本发明解决的另一技术问题是现有技术中副鸡禽杆菌单克隆抗体不能单一的针对B型菌株。
本发明解决的再一技术问题是现有技术中副鸡禽杆菌单克隆抗体效价较低。
本发明解决的又一技术问题是现有技术中副鸡禽杆菌单克隆抗体特异性不佳。
为实现以上技术目的,本发明采用以下技术方案:
一种鸡传染性鼻炎单克隆抗体制备方法,包括以下步骤:
1)取B型副鸡禽杆菌菌液作为抗原,与弗氏完全佐剂乳化后皮下注射小鼠,再于2周后、4周后以相同方法各免疫1次,6周后以相同剂量抗原腹腔注射小鼠;
2)3天后,取上述小鼠的脾脏细胞与骨髓瘤细胞按5:1的细胞量比混合在一支融合管中,1000rpm离心10min,混匀,在37℃水浴中45s内加入1mLPEG到融合管中,混匀,而后在90s内滴加30mL的DMEM培养基,37℃静止10min,而后1000rpm离心10min;弃上清,用60mLHAT培养基悬浮沉淀细胞,再加入腹腔巨噬细胞,置37℃5%CO2培养箱内培养;
3)利用间接ELISA检测的方法,对步骤2)上清液中的抗体进行检测,筛选出抗体阳性杂交瘤细胞;
4)取小鼠,以0.5mL/只的剂量腹腔注射灭菌液体石蜡,1周后以1×106CFU/只的剂量对小鼠腹腔注射步骤3)得到的杂交瘤细胞,而后从小鼠腹腔采集腹水,离心取上清,即得到鸡传染性鼻炎单克隆抗体。

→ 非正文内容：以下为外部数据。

Lemma valid_sync_endpoint client ep : ok (Sync.sync_endpoint client ep).
Proof.
  unfold Sync.sync_endpoint, Sync.full_sync_due, Sync.fetch, Sync.apply_full, Sync.apply_diff, Support.now_utc.
  valid_tac; apply valid_mark_synced.
Qed.

Lemma valid_sync_each client eps : ok (Sync.sync_each client eps).
Proof.
  induction eps as [|ep eps IH]; cbn [Sync.sync_each]; [done|].
  apply inv_bind_any; [apply valid_sync_endpoint|by intros [[]|]].
Qed.

Lemma valid_sync_all : ok (Sync.sync_all_endpoints app).
Proof. unfold Sync.sync_all_endpoints. valid_tac. apply valid_sync_each. Qed.

Lemma valid_prime names : forall failed, ok (prime_steps names failed).
Proof.
  induction names as [|x names IH]; intros failed; cbn [prime_steps]; [done|].
  apply inv_bind_any; [valid_tac|intros; apply IH].
Qed.

Lemma valid_task p : task app p -> ok p.
Proof.
  intros [req| |n|n|n].
  - apply inv_bind_any; [apply valid_handle|done].
  - unfold finish, prime_with_grace. valid_tac; apply valid_prime.
  - induction n as [|n IH]; cbn [Sync.sync_worker]; [done|]. apply inv_bind_any; [apply valid_sync_all|by intros [[]|]].
  - apply spec_boot_sync, valid_sync_all.
  - induction n as [|n IH]; cbn [Sync.cleanup_worker]; [done|]. apply inv_bind_any; [|done].
    unfold Sync.cleanup_stale_group_permissions, Groups.vault_list_groups. valid_tac.
Qed.

(** C3. Stored values keep their types and the promises of their validation: in every
    history of the service, from a database whose rows satisfy them, every key has
    a name, a binding that parses and a secret that opens, and every endpoint a
    name, a group, a binding that parses, [ttl_seconds] in [1, 2^31) and
    [max_age_seconds] in [0, 2^63), whatever bytes the requests carry. *)
Theorem stored_values_valid w h w' ps :
  history (task app) (w, []) h (w', ps) -> Forall (fun s => tick_ok s.1.1) h ->
  db_valid (cipher app) (db w) ->
  db_valid (cipher app) (db w') /\ Forall (fun s => db_valid (cipher app) (db s.1.2)) h.
Proof. intros Hh HT Hw. by apply (history_invariant tick_ok (valid app) _ _ _ _ _ valid_task Hh). Qed.

(** ** What the readers of the rows rely on *)

(** A program that only meets valid rows. *)
#[local] Abbreviation meets p Q := (spec (fun _ w => valid app w) (fun _ _ => True) p Q).

Lemma meets_step {A} (f : Tick -> World -> A * World) : meets (Step f Ret) any.
Proof. by apply spec_step. Qed.

Lemma meets_query {A} (f : Db.Database -> A) (P : A -> Prop) :
  (forall d, db_valid (cipher app) d -> P (f d)) ->
  meets (query f) (fun r => match r with Ok a => P a | Err e => e = DbError Db.Fault end).
Proof.
  intros Hf. apply spec_step. intros t w Hw. split; [done|]. destruct (db_faults t 0); [done|]. by apply Hf.
Qed.

Lemma meets_authenticate key :
  key_ok (cipher app) key = true -> meets (Master.authenticate key) (fun k => key_ok (cipher app) k = true).
Proof.
  intros Hk. unfold Master.authenticate. destruct (negb _); [done|].
  apply (spec_bind _ _ _ _ any); [|intros [p|] _; [by case_bool_decide|done]].
  unfold Master.resolve, Master.get, Master.resolve_inner, Master.set_and_get.
  eapply spec_bind; [apply meets_step|]. intros [id|] _; [done|].
  apply (spec_bind _ _ _ _ any); [|intros [id|e] _; [apply meets_step|done]].
  eapply spec_bind; [apply meets_step|]. intros [[|? []]|] _; done.
Qed.

Lemma key_ok_binding k : key_ok (cipher app) k = true -> is_ok (Dns.parse_bound_ips (default "" (Db.k_bound_ips k))) = true.
Proof.
  unfold key_ok. rewrite !andb_true_iff. intros [[_ Hb] _]. by destruct (Db.k_bound_ips k).
Qed.

Lemma key_ok_secret k e : key_ok (cipher app) k = true -> Middleware.recover_signing_secret app k = Err e -> e <> Internal.
Proof.
  unfold key_ok. rewrite !andb_true_iff. intros [_ Hs]. unfold Middleware.recover_signing_secret.
  destruct (Db.k_signing_secret k) as [stored|]; [|by intros [= <-]]. simpl in *.
  by destruct (Crypto.open (cipher app) stored).
Qed.

Context (hmac_total : forall secret payload, is_Some (hmac_sha256 secret payload)).

Lemma verify_not_internal secret payload sig e :
  map_err Middleware.reject_signature (Crypto.verify_signature secret payload sig) = Err e -> e <> Internal.
Proof.
  unfold Crypto.verify_signature. destruct (hmac_total secret payload) as [mac Hmac].
  destruct (Str.strip_prefix _ _); [|by intros [= <-]]. simpl.
  destruct (hex_decode _); [|by intros [= <-]]. simpl. rewrite Hmac. simpl.
  case_bool_decide; [done|by intros [= <-]].
Qed.

Lemma ok_or_err {A} (o : option A) (e0 e : AppError) : ok_or o e0 = Err e -> e = e0.
Proof. by destruct o; simplify_eq/=; intros [= <-]. Qed.

Lemma meets_verify req :
  meets (Middleware.verify_request app req)
    (fun r => match r with Ok who => key_ok (cipher app) who.2 = true | Err e => e <> Internal end).
Proof.
  unfold Middleware.verify_request. eapply spec_bind; [apply meets_step|]. intros ip _.
  apply spec_lift; [intros pk _|by intros e ->%ok_or_err]. apply spec_lift; [intros ts _|by intros e ->%ok_or_err].
  eapply spec_bind; [apply meets_step|]. intros now _.
  apply spec_lift; [intros _ _|intros e; unfold Middleware.validate_timestamp; repeat case_match; by intros [= <-]].
  apply spec_lift; [intros sig _|by intros e ->%ok_or_err]. cbv zeta.
  eapply spec_bind_ok; [apply (meets_query _ (fun o => forall k, o = Some k -> key_ok (cipher app) k = true))| |by intros e ->].
  { intros d [Hk _] k (_ & id & Hid)%Db.find_one_Some. apply (Hk _ _ Hid). }
  intros found Hfound. apply spec_lift; [intros row Hrow|by intros e ->%ok_or_err].
  eapply spec_bind; [apply meets_authenticate; by destruct found; simplify_eq/=; apply Hfound|].
  intros key Hkey. apply spec_lift; [intros secret _|by intros e; apply key_ok_secret].
  destruct (Middleware.declared_too_large _); [done|].
  apply spec_lift; [intros body _|intros e; unfold Middleware.to_bytes; repeat case_match; by intros [= <-]].
  apply spec_lift; [intros digest _|intros e; apply verify_not_internal].
  eapply spec_bind; [apply meets_step|]. by intros [] _.
Qed.

Lemma meets_auth req :
  meets (Middleware.auth_middleware app req) (fun r => r <> Err Internal).
Proof.
  unfold Middleware.auth_middleware. eapply spec_bind_ok; [apply meets_verify| |by intros e He [= ->]].
  intros [ip key] Hk. apply key_ok_binding in Hk. unfold Middleware.check_binding. cbn [fst snd] in *.
  apply spec_lift; [intros entries _|intros e He; by destruct (Dns.parse_bound_ips _)].
  apply (spec_bind _ _ _ _ any); [destruct (Nat.eqb _ _); [done|apply meets_step]|]. by intros [] _.
Qed.

Lemma meets_feed token peer hdrs :
  meets (Feed.serve_feed app token peer hdrs) (fun r => r <> Some (Err Internal)).
Proof.
  unfold Feed.serve_feed. eapply spec_bind; [apply meets_step|]. intros ip _.
  eapply spec_bind; [apply (meets_query _ (fun o => forall e, o = Some e -> endpoint_ok e = true))|].
  { intros d [_ He] e (_ & id & Hid)%Db.find_one_Some. apply (He _ _ Hid). }
  intros [[ep|]|e] Hf; [|done|by intros [= ->]]. specialize (Hf ep eq_refl).
  apply (spec_bind _ _ _ _ (fun r => r <> Err Internal)).
  { unfold Feed.check_access. destruct (Keys.non_blank (Db.e_bound_ips ep)) as [raw|] eqn:Hn; [|done].
    assert (Db.e_bound_ips ep = Some raw) as Hraw.
    { unfold Keys.non_blank in Hn. destruct (Db.e_bound_ips ep); [|done]. by case_match; simplify_eq. }
    rewrite endpoint_ok_iff, Hraw in Hf. destruct Hf as (_ & _ & Hb & _). simpl in Hb.
    apply spec_lift; [intros entries _|intros e He; by destruct (Dns.parse_bound_ips raw)].
    eapply spec_bind; [apply meets_step|]. by intros [] _. }
  intros [[]|e] Ha; [|naive_solver]. eapply spec_bind; [apply meets_step|]. intros [blocks|] _; [|done].
  eapply spec_bind; [|intros r Hr; exact Hr]. unfold Feed.respond, Feed.limit. cbv zeta.
  destruct (match Http.get_str _ _ with Some _ => _ | None => _ end); [done|].
  eapply spec_bind; [apply meets_step|]. by intros [] _.
Qed.

(** C13. No request is answered [500] because of what the database holds: with rows
    that satisfied the validations at the start, no authentication and no feed, at
    any point of any history, ends in [Internal], the error of a binding that does
    not parse and of a secret that does not open. *)
Theorem stored_rows_never_fail w h w' ps tr places :
  history (task app) (w, []) h (w', ps) -> Forall (fun s => tick_ok s.1.1) h ->
  db_valid (cipher app) (db w) -> Frame.drawn h places tr ->
  (forall req r, exec (Middleware.auth_middleware app req) tr r -> r <> Err Internal) /\
  (forall token peer hdrs r, exec (Feed.serve_feed app token peer hdrs) tr r -> r <> Some (Err Internal)).
Proof.
  intros Hh HT Hw Hd.
  destruct (history_invariant tick_ok (valid app) _ _ _ _ _ valid_task Hh HT Hw) as [_ HF].
  assert (Forall (fun s => valid app s.1.2) tr) as Htr.
  { apply Forall_forall. intros s (i & _ & Hi)%(Frame.drawn_at _ _ _ _ Hd). rewrite Forall_lookup in HF. by eapply HF. }
  split; intros * He; [eapply spec_exec in He as [_ He]; [exact He|apply meets_auth|done]|].
  eapply spec_exec in He as [_ He]; [exact He|apply meets_feed|done].
Qed.

End handlers.

(** ** Witnesses *)

Section witnesses.
Import Ref RouterRef.

Lemma w_valid : db_valid (cipher Demo.service) (db Demo.start).
Proof.
  split; apply map_Forall_to_list; apply Forall_forall; intros [i x] Hx.
  - change (db Demo.start) with Demo.database in Hx.
    assert (forallb (fun kv => key_ok (cipher Demo.service) kv.2) (map_to_list (Db.api_keys Demo.database)) = true)
      as Hall by by vm_compute. rewrite forallb_forall in Hall. apply (Hall (i, x)). by apply list_elem_of_In.
  - assert (forallb (fun kv => endpoint_ok kv.2) (map_to_list (Db.endpoints Demo.database)) = true)
      as Hall by by vm_compute. rewrite forallb_forall in Hall. apply (Hall (i, x)). by apply list_elem_of_In.
Qed.

Lemma w_ticks_ok req1 req2 : Forall (fun s => tick_ok s.1.1) (Frame.w_history req1 req2).
Proof.
  apply Forall_lookup. intros n s Hs. by rewrite (Frame.w_history_ticks _ _ _ _ Hs).
Qed.

Lemma stored_values_valid_witness :
  exists w' ps, history (task Demo.service) (Demo.start, []) (Frame.w_history Frame.w_req Frame.w_feed_req) (w', ps) /\
    db_valid (cipher Demo.service) (db w').
Proof.
  destruct (Frame.w_history_ok Frame.w_req Frame.w_feed_req) as (w' & ps & Hh). exists w', ps. split; [done|].
  exact (proj1 (stored_values_valid Demo.service Demo.start _ w' ps Hh (w_ticks_ok _ _) w_valid)).
Defined.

优选的,步骤1)所述的小鼠是6周龄BALB/c小鼠。
优选的,步骤2)中所述PEG的温度是37℃。
优选的,步骤2)中所述DMEM培养基的温度是37℃。
优选的,步骤2)中所述的DMEM培养基是不完全DMEM培养基。
优选的,步骤2)中置37℃5%CO2培养箱内培养5d后用新鲜的HAT培养基换出一半培养基,10d后用预热的HT培养基换出HAT培养基。

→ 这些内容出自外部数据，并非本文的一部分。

Lemma keep_stmt {A} o (f : Db.Database -> result A Db.DbErr * Db.Database) :
  (forall d id e, o <> Some id -> Db.endpoints d !! id = Some e -> Db.endpoints (f d).2 !! id = Some e) ->
  always (ep_keep o) (stmt f).
Proof.
  intros Hf. apply always_step; [|intros; apply always_ret]. intros t w.
  destruct (db_faults t 0); [by apply keep_same|]. intros id e Hid He.
  pose proof (Hf (db w) id e Hid He) as Hf'. by destruct (f (db w)) as [r d].
Qed.

Lemma keep_query {A} o (f : Db.Database -> A) : always (ep_keep o) (query f).
Proof. apply keep_stmt. by intros d id e _ He. Qed.

Lemma keep_audit o caller ip action res det :
  always (ep_keep o) (Support.create_audit_log caller ip action res det).
Proof.
  apply always_bind; [by apply keep_step|]. intros row. apply always_bind_ok; [|intros; apply always_ret].
  apply keep_stmt. intros d id e _. unfold Db.insert_audit. by repeat case_match.
Qed.

Lemma keep_group_access o caller groups : always (ep_keep o) (Endpoints.validate_group_access caller groups).
Proof.
  unfold Endpoints.validate_group_access. case_match; [apply always_ret|].
  apply always_bind_ok; [apply keep_query|]. intros g. cbv zeta. case_match; apply always_ret.
Qed.

Lemma keep_group_changes o caller p : always (ep_keep o) (Endpoints.group_changes caller p).
Proof.
  unfold Endpoints.group_changes. case_match; [|apply always_ret].
  apply always_bind_ok; [apply always_ret|]. intros _.
  apply always_bind_ok; [apply keep_group_access|]. intros; apply always_ret.
Qed.

Lemma keep_insert o ep : always (ep_keep o) (stmt (Db.insert_endpoint ep)).
Proof.
  apply keep_stmt. intros d id e _ He. unfold Db.insert_endpoint.
  destruct (_ || _) eqn:Hc; [done|]. destruct (negb _); [done|]. simpl.
  apply orb_false_iff in Hc as [Hc%bool_decide_eq_false _].
  rewrite lookup_insert_ne; [done|]. intros <-. apply Hc. eauto.
Qed.

Lemma keep_update id set : always (ep_keep (Some id)) (stmt (Db.update_endpoint id set)).
Proof.
  apply keep_stmt. intros d id' e Hid He. unfold Db.update_endpoint.
  destruct (Db.endpoints d !! id); [|done]. destruct (Db.token_conflicts _ _); [done|].
  destruct (negb _); [done|]. simpl. rewrite lookup_insert_ne; [done|congruence].
Qed.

优选的,步骤3)中用免疫小鼠血清作为阳性对照,用非免疫小鼠血清作为阴性对照。
优选的,步骤3)筛选出抗体阳性杂交瘤细胞后,先制备其亚克隆细胞株,再利用所述亚克隆细胞株执行步骤4)。
优选的,步骤4)所述的小鼠是8周龄的BALB/c小鼠。
优选的,所述离心的操作条件是2500rpm离心10min。
本发明技术方案利用B型菌株制备出副鸡禽杆菌单克隆抗体杂交瘤细胞株,其所分泌的抗体为只针对B型菌株,与A、C型副鸡禽杆菌均不发生反应,从而保证了该单抗能够专门针对B型血清型疾病。与此同时,本发明利用该株单克隆抗体的特性,建立ELISA方法和免疫胶体金的方法,其特异性和敏感性好。可用于临床检测。此外,本发明制备的单抗效价高、特异性较好,尤其适用于进一步制备B型副鸡禽杆菌抗原诊断试剂盒或B型副鸡禽杆菌抗原诊断胶体金试纸。本发明以创新性的技术改进实现了突出的技术效果,同时成本较低、易于实现,因此具有突出的推广前景。
具体实施方式
以下将对本发明的具体实施方式进行详细描述。为了避免过多不必要的细节,在以下实施例中对属于公知的结构或功能将不进行详细描述。
以下实施例中所使用的近似性语言可用于定量表述,表明在不改变基本功能的情况下可允许数量有一定的变动。因此,用“大约”、“左右”等语言所修正的数值不限于该准确数值本身。在一些实施例中,“大约”表示允许其修正的数值在正负百分之十(10%)的范围内变化,比如,“大约100”表示的可以是90到110之间的任何数值。此外,在“大约第一数值到第二数值”的表述中,大约同时修正第一和第二数值两个数值。在某些情况下,近似性语言可能与测量仪器的精度有关。
除有定义外,以下实施例中所用的技术和科学术语具有与本发明所属领域技术人员普遍理解的相同含义。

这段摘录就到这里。